Однажды в лиможском поезде я чуть не потерял сознание, листая альманах Ашетта: мне попалась гравюра, от которой волосы вставали дыбом, — набережная в лунном свете, бугорчатая клешня лезет из воды, хватает пьяного, затягивает его в глубь водоема. Картинка была иллюстрацией к тексту, который я проглотил с жадностью. Кончался он следующими примерно словами: «Галлюцинация ли это алкоголика? Или то приоткрылся ад?» Я стал бояться воды, крабов, деревьев. В особенности же книг; я проклял палачей, населявших свои рассказы невыносимыми ужасами. Тем не менее я им подражал.

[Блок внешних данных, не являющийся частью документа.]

(* ===== verification/Launcher.v ===== *)
(** * The launcher

    [launch_viewer] and the script entry of src/PDFViewer1/pdf_viewer.py.
    The launcher is a sequence of calls into Qt on the state of the process:
    the [QApplication] singleton, the window, the log of the calls made.
    [Process] is that state, [L] the monad of the launcher (a call may
    return, raise, or end the process), [launch_viewer] the body of the
    function, [call] its return and [main] the guard under [__name__].
    What Qt does at each call is the contract Qt documents: one application
    object at most, an application before any widget, and PyQt5's abort
    when an exception leaves a slot and no hook is installed.  What the
    return does is PyQt5's ownership rule: [app] and [viewer] are names of
    the frame, and an object built from Python without a parent is
    destroyed with its last reference, so the window never outlives the
    call, and neither does an application the call built. *)

From Stdlib Require Import ZArith String List Bool Lia.
From S2P Require Import Prelude Fitz Viewer Wiring.
Import ListNotations.

(** ** Calls, endings and the environment *)

(** [app.exec()] or [app.exec_()]. *)
Inductive ExecMethod : Type :=
| call_exec
| call_exec_.

(** The calls [launch_viewer] makes, as the log records them. *)
Inductive QtCall : Type :=
| QApplication_instance
| QApplication_new (argv : list string)
| PDFViewer_new
| QWidget_show
| hasattr_exec
| app_exec (m : ExecMethod).

(** How the loop call ends once the events are handled. *)
Inductive ExecResult : Type :=
| exec_returns
| exec_raises_SystemExit
| exec_raises (e : exn).

(** Ways in which Qt ends the process. *)
Inductive Fatal : Type :=
| widget_before_application
| second_application
| unhandled_in_slot (e : exn).

(** What stops a computation of the launcher: [SystemExit], another
    exception, or the end of the process. *)
Inductive Stop : Type :=
| SystemExit
| Raised (e : exn)
| Aborted (f : Fatal).

Inductive Ending (A : Type) : Type :=
| Returns (a : A)
| Stops (st : Stop).

Arguments Returns {A} a.
Arguments Stops {A} st.

(** What [launch_viewer] reads of its environment: [sys.argv], whether the
    binding has [exec], whether an exception hook is installed, what the
    user does while the loop runs and how the loop call ends. *)
Record Env : Type := mkEnv {
  env_argv : list string;
  env_has_exec : bool;
  env_hooked : bool;
  env_events : list Event;
  env_exec_result : ExecResult
}.

(** The application object, with the arguments it was built from. *)
Record QApplication : Type := mkQApplication {
  app_argv : list string
}.

Definition is_construction (c : QtCall) : bool :=
  match c with
  | QApplication_new _ => true
  | _ => false
  end.

(** The number of [QApplication]s a log constructs. *)
Definition constructions (cs : list QtCall) : nat :=
  length (filter is_construction cs).

(** The ending is an end of the process. *)
Definition aborted {A : Type} (r : Ending A) : bool :=
  match r with
  | Stops (Aborted _) => true
  | _ => false
  end.

Section Launch.
Context {F : Fitz}.

(** ** The process *)

(** [qapp] is the application that is alive, what
    [QApplication.instance()] answers; [window] is the widget the name
    [viewer] was last bound to, in the state the loop left it; [visible]
    says whether it is on screen; [calls] is the log. *)
Record Process : Type := mkProcess {
  qapp : option QApplication;
  window : option PDFViewer;
  visible : bool;
  calls : list QtCall
}.

Definition L (A : Type) : Type := Process -> Ending A * Process.

Definition lret {A : Type} (a : A) : L A := fun p => (Returns a, p).

Definition lbind {A B : Type} (m : L A) (k : A -> L B) : L B :=
  fun p =>
    match m p with
    | (Returns a, p') => k a p'
    | (Stops st, p') => (Stops st, p')
    end.

Definition lget : L Process := fun p => (Returns p, p).

Definition stop {A : Type} (st : Stop) : L A := fun p => (Stops st, p).

(** [try: m except SystemExit: pass] *)
Definition except_SystemExit (m : L unit) : L unit :=
  fun p =>
    match m p with
    | (Stops SystemExit, p') => (Returns tt, p')
    | r => r
    end.

Definition called (c : QtCall) : L unit :=
  fun p => (Returns tt, mkProcess (qapp p) (window p) (visible p) (calls p ++ [c])).

Definition set_qapp (a : QApplication) : L unit :=
  fun p => (Returns tt, mkProcess (Some a) (window p) (visible p) (calls p)).

Definition set_window (v : PDFViewer) (shown : bool) : L unit :=
  fun p => (Returns tt, mkProcess (qapp p) (Some v) shown (calls p)).

(** The return of a call: the names of its frame are released.  The
    window is destroyed, [viewer] being its only reference; the application
    is destroyed when the call built it, and stays when [instance()]
    answered it, the host that built it holding it.  [before] is the
    process at the call, [after] the process at the end of the body. *)
Definition released (before after : Process) : Process :=
  mkProcess (qapp before) (window after) false (calls after).

(** [f()] as a statement: the body, then the return.  A body that raises
    or ends the process releases nothing: the traceback holds the frame. *)
Definition call (body : L unit) : L unit :=
  fun p =>
    match body p with
    | (Returns _, p') => (Returns tt, released p p')
    | r => r
    end.

Definition lexec {A : Type} (m : L A) (p : Process) : Process := snd (m p).
Definition ending {A : Type} (m : L A) (p : Process) : Ending A := fst (m p).

End Launch.

Arguments Process : clear implicits.
Arguments Process {F}.

Declare Scope launch_scope.
Delimit Scope launch_scope with launch.
Notation "x <- c1 ;; c2" := (lbind c1 (fun x => c2))
  (at level 100, c1 at next level, right associativity) : launch_scope.
Notation "c1 ;; c2" := (lbind c1 (fun _ => c2))
  (at level 100, right associativity) : launch_scope.

Local Open Scope launch_scope.

(** ** Qt, as the launcher calls it *)

Section Qt.
Context {F : Fitz}.

(** The event loop: the events in order; an exception that leaves a slot
    ends the process unless a hook is installed. *)
Fixpoint event_loop (hooked : bool) (evs : list Event) (s : PDFViewer) :
  option exn * PDFViewer :=
  match evs with
  | [] => (None, s)
  | ev :: evs' =>
      match emit ev s with
      | (Ok _, s') => event_loop hooked evs' s'
      | (Raise e, s') => if hooked then event_loop hooked evs' s' else (Some e, s')
      end
  end.

(** [QtWidgets.QApplication.instance()] *)
Definition instance : L (option QApplication) :=
  called QApplication_instance ;; p <- lget ;; lret (qapp p).

(** [QtWidgets.QApplication(argv)]: Qt allows one application object. *)
Definition new_QApplication (argv : list string) : L QApplication :=
  called (QApplication_new argv) ;;
  p <- lget ;;
  match qapp p with
  | Some _ => stop (Aborted second_application)
  | None => set_qapp (mkQApplication argv) ;; lret (mkQApplication argv)
  end.

(** [PDFViewer()]: Qt refuses a widget before the application; with one,
    [__init__] runs on the new widget. *)
Definition new_PDFViewer : L PDFViewer :=
  called PDFViewer_new ;;
  p <- lget ;;
  match qapp p with
  | None => stop (Aborted widget_before_application)
  | Some _ =>
      match __init__ QWidget_init with
      | (Ok _, v) => set_window v false ;; lret v
      | (Raise e, _) => stop (Raised e)
      end
  end.

(** [viewer.show()] *)
Definition show (v : PDFViewer) : L unit :=
  called QWidget_show ;; set_window v true.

Нужна была, разумеется, подходящая обстановка, например сумерки. Мрак затоплял столовую, я придвигал свой столик к окну, во мне просыпался страх. В послушании моих героев, неизменно благородных, непризнанных и реабилитированных, я ощущал их несостоятельность. Тогда приходило это: кровь во мне леденела от ужаса, нечто цепенящее, незримое надвигалось на меня; я должен был описать это, чтобы увидеть. Скомкав очередное приключение, я переносил героев за тридевять земель, обычно в глубины океана или земли, и спешил подвергнуть их новым опасностям: водолазы или геологи-любители, они наталкивались на следы Твари, преследовали ее и внезапно с нею сталкивались. Существо, рождавшееся в этот момент под моим пером, — спрут с огненными глазами, двадцатитонное членистоногое, гигантский говорящий паук, — было мной самим, страшилищем, жившим в душе ребенка, то была скука моей жизни, страх смерти, моя бесцветность и испорченность. Но я себя не узнавал: едва порожденное мною, гнусное создание кидалось на меня, на моих отважных спелеологов, я дрожал за их жизнь, сердце мое пылало, рука двигалась сама собой, казалось, я не пишу, а читаю. Часто на этом все и кончалось: я не выдавал людей на съедение зверю, но и не выручал их — они столкнулись, с меня было довольно; я вставал, шел на кухню или в кабинет. Назавтра, пропустив одну-две странички, я подвергал своих героев новым испытаниям. Странные «романы», начала, не имеющие конца, или, если угодно, нескончаемое продолжение одного и того же повествования под разными заглавиями, смесь героических былей и страшных небылиц, фантастических приключений и статей из словаря; я не сохранил их и порой сожалею об этом: прибереги я хоть несколько тетрадей, мое детство было бы мне выдано с головой.